The discipline rests on a single distinction that examiners probe relentlessly: screening is not diagnosis. A screen-positive result identifies a woman who needs a diagnostic test; it does not label her as diseased. Conflating the two causes the two great harms of screening — needless intervention in the false-positive (a woman terrified by a "high-risk" Down syndrome result who miscarries a normal fetus after an unnecessary amniocentesis) and false reassurance in the false-negative. Every screening decision is governed by the classic Wilson–Jungner logic: the condition must be important, have a recognisable latent stage, an acceptable accurate test, an agreed treatment or intervention, and a programme whose benefit outweighs its harm and cost. In the South African setting the cost and capacity arms of that calculus are load-bearing — a test that cannot be reliably delivered or acted upon at a district hospital is not a screening programme, it is a liability. This chapter frames maternal and fetal screening as a single, gestation-anchored protocol you apply from booking (antenatal-booking) through to term, grounded in the NDoH Integrated Maternal and Perinatal Care Guideline and the SA syllabus (sa-maternity-guidelines).
Core knowledge
The arithmetic of a screening test
You must be fluent in the operating characteristics, because the whole of applied screening is the manipulation of these numbers (the formal treatment lives in biomedical-statistics):
- Sensitivity — proportion of truly affected correctly screen-positive (detection rate). Drives how many cases you catch.
- Specificity — proportion of unaffected correctly screen-negative. Drives your false-positive rate (FPR = 1 − specificity).
- Positive predictive value (PPV) — of those screen-positive, the proportion truly affected. PPV is prevalence-dependent: the same test has a far worse PPV in a low-prevalence population, which is why we screen-then-confirm.
- Likelihood ratios allow a prior risk (maternal age, history) to be multiplied into a posterior risk — the engine of multi-marker aneuploidy screening.
A screening test is "positive" when it crosses an agreed threshold/cut-off chosen to balance detection against false positives — moving the cut-off trades sensitivity against specificity. Examiners love to ask why a cut-off was set where it is: the answer is always the downstream harm-benefit and capacity trade-off, never an intrinsic biological line.

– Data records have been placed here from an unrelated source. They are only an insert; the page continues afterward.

Lemma missing_labels_present (cols labels : list string) :
  (∀ c, c ∈ labels → c ∈ cols) → missing_labels cols labels = None.
Proof.
  intros Hin. unfold missing_labels.
  replace (filter (λ c, c ∉ cols) labels) with (@nil string); [done|].
  symmetry. induction labels as [|c labels IH]; [done|].
  rewrite filter_cons, decide_False.
  - apply IH. intros c' Hc'. apply Hin. by right.
  - intros Hc. apply Hc, Hin. by left.
Qed.
(** The projected table, array element type and head sample. *)
Lemma getitem_run (σ : store) (self : loc) (o : EDAFrame) (idx : list string) :
  instances σ !! self = Some o →
  well_formed σ o →
  (∀ c, c ∈ idx → c ∈ _columns o) →
  ∃ df σ' o' v0 v' cidx cache C,
    Wrapper.__getitem__ self (IndexList idx) σ = (inr df, σ')
    ∧ df = length (instances σ)
    ∧ Forall2 (λ c i, _columns o !! i = Some c) idx cidx
    ∧ arrays σ !! _values o = Some v0
    ∧ str_caches σ !! _str_col_cache o = Some cache
    ∧ instances σ' !! df = Some o'
    ∧ _columns o' = idx
    ∧ _ddf o' = {| columns := idx;
                   dtypes := map (λ i, default dt_object (dtypes (_ddf o) !! i)) cidx;
                   partitions := map (take_cols cidx) (partitions (_ddf o)) |}
    ∧ arrays σ' !! _values o' = Some v'
    ∧ blocks v'
      = match map (λ i, default dt_object (dtypes (_ddf o) !! i)) cidx with
        | [] => blocks (da_take_cols v0 cidx)
        | d :: ds =>
          blocks (minimal_type (da_take_cols v0 cidx) (foldl promote_types d ds))
        end
    ∧ chunks v' = chunks (da_take_cols v0 cidx)
    ∧ da_dtype v'
      = match map (λ i, default dt_object (dtypes (_ddf o) !! i)) cidx with
        | [] => da_dtype v0
        | d :: ds => foldl promote_types d ds
        end
    ∧ (∀ c, _eda_dtypes o' !! c
            = if decide (c ∈ idx) then _eda_dtypes o !! c else None)
    ∧ (∀ c, _nulls_cnt o' !! c
            = if decide (c ∈ idx) then _nulls_cnt o !! c else None)
    ∧ _str_col_cache o' = length (str_caches σ)
    ∧ str_caches σ' !! _str_col_cache o' = Some C
    ∧ (∀ c b, C !! (c, b) = if decide (c ∈ idx) then cache !! (c, b) else None)
    ∧ match _nulls o with
      | NullsLazy l =>
        ∃ l' n0, _nulls o' = NullsLazy l'
                 ∧ arrays σ !! l = Some n0
                 ∧ arrays σ' !! l' = Some (da_take_cols n0 cidx)
      | NullsArray a => _nulls o' = NullsArray (nd_take_cols a cidx)
      end
    ∧ _head o'
      = match _head o with
        | Some h =>
          Some {| pd_columns := idx;
                  pd_dtypes := map (λ i, default dt_object (pd_dtypes h !! i)) cidx;
                  pd_rows := take_cols cidx (pd_rows h) |}
        | None => None
        end
    ∧ _shape o' = Some (sum_chunks (chunks v0).1, length idx)
    ∧ engine_log σ' = engine_log σ
    ∧ (∀ l x, instances σ !! l = Some x → instances σ' !! l = Some x)
    ∧ (∀ l a, arrays σ !! l = Some a → arrays σ' !! l = Some a)
    ∧ (∀ l c, str_caches σ !! l = Some c → str_caches σ' !! l = Some c).
Proof.
  intros Ho (Hcols & Hnd & [v0 Hv] & Hnulls & Hhead & [cache Hcache] & Hdom) Hidx.
  destruct (mapM_get_loc_present (_columns o) idx Hnd Hidx) as (cidx & Hmap & Hall).
  assert (Hlen : length cidx = length idx) by (symmetry; by eapply Forall2_length).
  destruct (copy_entries_loop o cache idx ∅ ∅ ∅) as (E & C & N & Hloop & HE & HN & HC).
  { intros c Hc. apply Hdom. by apply Hidx. }
  assert (Hsub : ddf_getitem (_ddf o) idx
                 = inr {| columns := idx;
                          dtypes := map (λ i, default dt_object (dtypes (_ddf o) !! i)) cidx;
                          partitions := map (take_cols cidx) (partitions (_ddf o)) |}).
  { unfold ddf_getitem. rewrite <- Hcols, Hmap.
    by rewrite missing_labels_present. }
  exists (length (instances σ)).
  unfold Wrapper.__getitem__.
  step_by ltac:(by apply run_get_inst).
  step_by ltac:(by apply run_lift).
  cbn [columns].
  step_by ltac:(by apply run_lift).
  unfold Wrapper.values at 1.
  erewrite run_bind.
  2:{ step_by ltac:(by apply run_get_inst). reflexivity. }
  cbv beta.
  step_by ltac:(by apply run_get_array).
  step_refl.
  unfold Wrapper.nulls.
  erewrite run_bind.
  2:{ step_by ltac:(apply run_get_inst; exact Ho). reflexivity. }
  cbv beta.
  set (x := da_take_cols v0 cidx).
  assert (Hn : ∃ nulls' extra,
    (match _nulls o with
     | NullsLazy l =>
       do n0 <- get_array l;
       do ln <- alloc_array (da_take_cols n0 cidx);
       ret (NullsLazy ln)
     | NullsArray a => ret (NullsArray (nd_take_cols a cidx))
     end) (mk_store (instances σ) (arrays σ ++ [x]) (str_caches σ) (engine_log σ))
    = (inr nulls',
       mk_store (instances σ) ((arrays σ ++ [x]) ++ extra) (str_caches σ)
         (engine_log σ))
    ∧ match _nulls o with
      | NullsLazy l =>
        ∃ n0, nulls' = NullsLazy (S (length (arrays σ)))
              ∧ arrays σ !! l = Some n0 ∧ extra = [da_take_cols n0 cidx]
      | NullsArray a => nulls' = NullsArray (nd_take_cols a cidx)
      end).
  { destruct (_nulls o) as [l|a] eqn:Hno.
    - destruct (Hnulls l eq_refl) as [n0 Hn0].
      exists (NullsLazy (S (length (arrays σ)))), [da_take_cols n0 cidx].
      split; [|by exists n0].
      step_by ltac:(apply run_get_array; cbn [arrays]; by apply lookup_snoc_old).
      step_refl. rewrite length_app. cbn [length]. by rewrite Nat.add_1_r.
    - exists (NullsArray (nd_take_cols a cidx)), []. split; [|done].
      by rewrite app_nil_r. }
  destruct Hn as (nulls' & extra & Hnrun & Hnprop).
  step_by ltac:(exact Hnrun).
  set (head' := match _head o with
                | Some h =>
                  Some {| pd_columns := idx;
                          pd_dtypes := map (λ i, default dt_object (pd_dtypes h !! i)) cidx;
                          pd_rows := take_cols cidx (pd_rows h) |}
                | None => None
                end).
  assert (Hhrun :
    (match _head o with
     | Some h => do h' <- lift (pd_getitem h idx); ret (Some h')
     | None => ret None
     end) (mk_store (instances σ) ((arrays σ ++ [x]) ++ extra) (str_caches σ)
             (engine_log σ))
    = (inr head',
       mk_store (instances σ) ((arrays σ ++ [x]) ++ extra) (str_caches σ)
         (engine_log σ))).
  { subst head'. destruct (_head o) as [h|] eqn:Hho; [|done].
    step_by ltac:(apply run_lift; unfold pd_getitem;
                  rewrite (Hhead h eq_refl), Hmap, missing_labels_present by done;
                  reflexivity).
    reflexivity. }
  step_by ltac:(exact Hhrun).
  step_by ltac:(by apply run_get_cache).
  step_by ltac:(apply run_lift; exact Hloop).
  step_refl. step_refl.
  set (new := mk_EDAFrame _ _ _ _ _ _ _ _ _).
  assert (Hx : ((arrays σ ++ [x]) ++ extra) !! length (arrays σ) = Some x).
  { rewrite <- app_assoc. by apply list_lookup_middle. }
  step_by ltac:(apply (run_shape _ _ new x);
                [cbn [instances]; apply lookup_snoc|exact Hx]).
  cbn [_shape new default].
  assert (Hsh : (da_shape x).2 = length cidx) by (simpl; lia).
  assert (Hlk : ∀ y, <[length (instances σ) := y]> (instances σ ++ [new])
                     !! length (instances σ) = Some y).
  { intros y. apply list_lookup_insert_eq. rewrite length_app. simpl. lia. }
  assert (Hinst : ∀ y l z, instances σ !! l = Some z →
                           <[length (instances σ) := y]> (instances σ ++ [new]) !! l
                           = Some z).
  { intros y l z Hl. apply lookup_lt_Some in Hl as Hlt.
    rewrite list_lookup_insert_ne by lia. by apply lookup_snoc_old. }
  assert (Hold : ∀ l a tail, arrays σ !! l = Some a →
                             (((arrays σ ++ [x]) ++ extra) ++ tail) !! l = Some a).
  { intros l a tail Hl. apply lookup_lt_Some in Hl as Hlt.
    rewrite <- !app_assoc. by rewrite lookup_app_l. }
  assert (Hnull : ∀ tail,
    match _nulls o with
    | NullsLazy l =>
      ∃ l' n0, nulls' = NullsLazy l'
               ∧ arrays σ !! l = Some n0
               ∧ (((arrays σ ++ [x]) ++ extra) ++ tail) !! l'
                 = Some (da_take_cols n0 cidx)
    | NullsArray a => nulls' = NullsArray (nd_take_cols a cidx)
    end).
  { intros tail. destruct (_nulls o) as [l|a]; [|done].
    destruct Hnprop as (n0 & -> & Hn0 & ->).
    exists (S (length (arrays σ))), n0. split; [done|]. split; [done|].
    rewrite <- !app_assoc. rewrite lookup_app_r by lia.
    replace (S (length (arrays σ)) - length (arrays σ)) with 1 by lia. done. }
  assert (HE' : ∀ c, E !! c = if decide (c ∈ idx) then _eda_dtypes o !! c else None).
  { intros c. rewrite HE. by rewrite lookup_empty. }
  assert (HN' : ∀ c, N !! c = if decide (c ∈ idx) then _nulls_cnt o !! c else None).
  { intros c. rewrite HN. by rewrite lookup_empty. }
  assert (HC' : ∀ c b, C !! (c, b) = if decide (c ∈ idx) then cache !! (c, b) else None).
  { intros c b. rewrite HC, lookup_empty. by destruct (decide _), (cache !! (c, b)). }
  assert (Hshape : Some (da_shape x) = Some (sum_chunks (chunks v0).1, length idx)).
  { unfold da_shape, x. simpl. rewrite Hlen. do 2 f_equal. lia. }
  rewrite Hsh.
  destruct cidx as [|i cidx'] eqn:Hcidx.
  - rewrite decide_False by (simpl; lia).
    eexists _, _, v0, _, [], cache, C. split; [reflexivity|].
    split; [done|]. split; [done|]. split; [done|]. split; [done|].
    cbn [instances arrays str_caches engine_log].
    split; [apply Hlk|].
    cbn [_columns _ddf _values _nulls _eda_dtypes _nulls_cnt _str_col_cache
         _head _shape with_values with_shape new columns].
    split; [done|]. split; [done|].
    split; [exact Hx|].
    split; [done|]. split; [done|]. split; [done|].
    split; [done|]. split; [done|]. split; [done|].
    split; [apply lookup_snoc|]. split; [done|].
    split; [specialize (Hnull []); by rewrite app_nil_r in Hnull|].
    split; [done|]. split; [done|]. split; [done|].
    split; [intros l z Hl; by apply Hinst|].
    split; [intros l a Hl; specialize (Hold l a [] Hl); by rewrite app_nil_r in Hold|].
    intros l c Hl. by apply lookup_snoc_old.
  - rewrite decide_True by (simpl; lia).
    unfold Wrapper.dtypes_, Wrapper.values.
    rewrite ?bind_assoc.
    step_by ltac:(apply run_get_inst; cbn [instances]; apply Hlk).
    rewrite ?bind_assoc.
    step_refl. rewrite ?bind_assoc.
    cbn [_ddf _values with_shape new dtypes map].
    step_by ltac:(by apply run_lift).
    rewrite ?bind_assoc.
    step_by ltac:(apply run_get_inst; cbn [instances]; apply Hlk).
    rewrite ?bind_assoc.
    step_refl. rewrite ?bind_assoc.
    step_by ltac:(apply run_get_array; exact Hx).
    cbn [_ddf _values with_shape new dtypes foldl].
    match goal with
    | |- context [decide (da_dtype x ≠ ?d)] =>
      destruct (decide (da_dtype x ≠ d)) as [Hne|Heq]
    end.
    + rewrite ?bind_assoc. step_refl. rewrite ?bind_assoc.
      step_by ltac:(apply run_upd_inst; cbn [instances]; apply Hlk).
      rewrite list_insert_insert_eq.
      eexists _, _, v0, _, (i :: cidx'), cache, C. split; [reflexivity|].
      split; [done|]. split; [done|]. split; [done|]. split; [done|].
      cbn [instances arrays str_caches engine_log].
      split; [apply Hlk|].
      cbn [_columns _ddf _values _nulls _eda_dtypes _nulls_cnt _str_col_cache
           _head _shape with_values with_shape new columns].
      split; [done|]. split; [done|].
      split; [apply lookup_snoc|].
      split; [by cbn [map]; unfold minimal_type; rewrite decide_True|].
      split; [done|]. split; [done|].
      split; [done|]. split; [done|]. split; [done|].
      split; [apply lookup_snoc|]. split; [done|].
      split; [apply Hnull|].
      split; [done|]. split; [done|]. split; [done|].
      split; [intros l z Hl; by apply Hinst|].
      split; [intros l a Hl; by apply Hold|].
      intros l c Hl. by apply lookup_snoc_old.
    + apply dec_stable in Heq.
      eexists _, _, v0, _, (i :: cidx'), cache, C. split; [reflexivity|].
      split; [done|]. split; [done|]. split; [done|]. split; [done|].
      cbn [instances arrays str_caches engine_log].
      split; [apply Hlk|].
      cbn [_columns _ddf _values _nulls _eda_dtypes _nulls_cnt _str_col_cache
           _head _shape with_values with_shape new columns].
      split; [done|]. split; [done|].
      split; [exact Hx|].
      split.
      { cbn [map]. unfold minimal_type. rewrite decide_False; [done|].
        intros Hne. by apply Hne. }
      split; [done|]. split; [done|].
      split; [done|]. split; [done|]. split; [done|].
      split; [apply lookup_snoc|]. split; [done|].
      split; [specialize (Hnull []); by rewrite app_nil_r in Hnull|].
      split; [done|]. split; [done|]. split; [done|].
      split; [intros l z Hl; by apply Hinst|].
      split; [intros l a Hl; specialize (Hold l a [] Hl); by rewrite app_nil_r in Hold|].
      intros l c Hl. by apply lookup_snoc_old.
Qed.
Lemma getitem_well_formed (σ : store) (self : loc) (o : EDAFrame) (idx : list string) :
  instances σ !! self = Some o →
  well_formed σ o →
  (∀ c, c ∈ idx → c ∈ _columns o) →
  NoDup idx →
  ∃ df σ' o',
    Wrapper.__getitem__ self (IndexList idx) σ = (inr df, σ')
    ∧ instances σ' !! df = Some o'
    ∧ _columns o' = idx
    ∧ well_formed σ' o'
    ∧ engine_log σ' = engine_log σ.
Proof.
  intros Ho Hwf Hidx Hnd.
  destruct (getitem_run σ self o idx Ho Hwf Hidx)
    as (df & σ' & o' & v0 & v' & cidx & cache & C & Hrun & _ & Hall & Hv0 & Hcache
        & Ho' & Hc & Hddf & Hv' & Hb & Hch & Hdt & HE & HN & Hl & HC & HCk & Hn
        & Hh & Hs & Hlog & _).
  exists df, σ', o'. split; [done|]. split; [done|]. split; [done|]. split; [|done].
  destruct Hwf as (_ & _ & _ & _ & _ & _ & Hdom).
  unfold well_formed. rewrite Hc, Hddf. cbn [columns].
  split; [done|]. split; [done|]. split; [by eexists|].
  split.
  { intros l Hnl. destruct (_nulls o) as [l0|a].
    - destruct Hn as (l' & n0 & Hl' & _ & Hn0). rewrite Hl' in Hnl.
      injection Hnl as <-. by eexists.
    - by rewrite Hn in Hnl. }
  split.
  { intros h Hho. rewrite Hh in Hho. destruct (_head o); [|done].
    by injection Hho as <-. }
  split; [by eexists|].
  intros c Hcin. rewrite HE, HN, !decide_True by done.
  apply Hdom. by apply Hidx.
Qed.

What we screen for, and when
Antenatal screening clusters into maternal-disease screening, fetal-aneuploidy screening, fetal-structural screening, fetal-growth and wellbeing screening, and intrapartum screening. The unifying scaffold is gestational age, so accurate dating is the prerequisite for every gestation-bound screen (gestational-age-assessment).
| Domain | Test | Timing (standard teaching) |
|---|---|---|
| Maternal infection | HIV, syphilis, hepatitis B | Booking; HIV re-test through pregnancy |
| Maternal haematology | Haemoglobin/FBC, blood group + antibody | Booking, repeat later pregnancy |
| Maternal metabolic | Glucose (risk-based or universal OGTT) | Booking risk-screen; ~24–28 wk |
| Maternal renal/BP | BP + urine protein every visit | Every contact |
| Fetal aneuploidy | Combined test / cfDNA (NIPT) | ~11–14 wk |
| Fetal structure | Detailed anomaly ultrasound | ~18–22 wk (where available) |
| Fetal growth | SFH, serial growth scans if indicated | From ~24 wk |
| Fetal wellbeing | Movements, CTG/Doppler if indicated | Third trimester |
Figure I11.1 — Gestation-anchored antenatal screening runway showing the right test, right timing and immediate action pathway.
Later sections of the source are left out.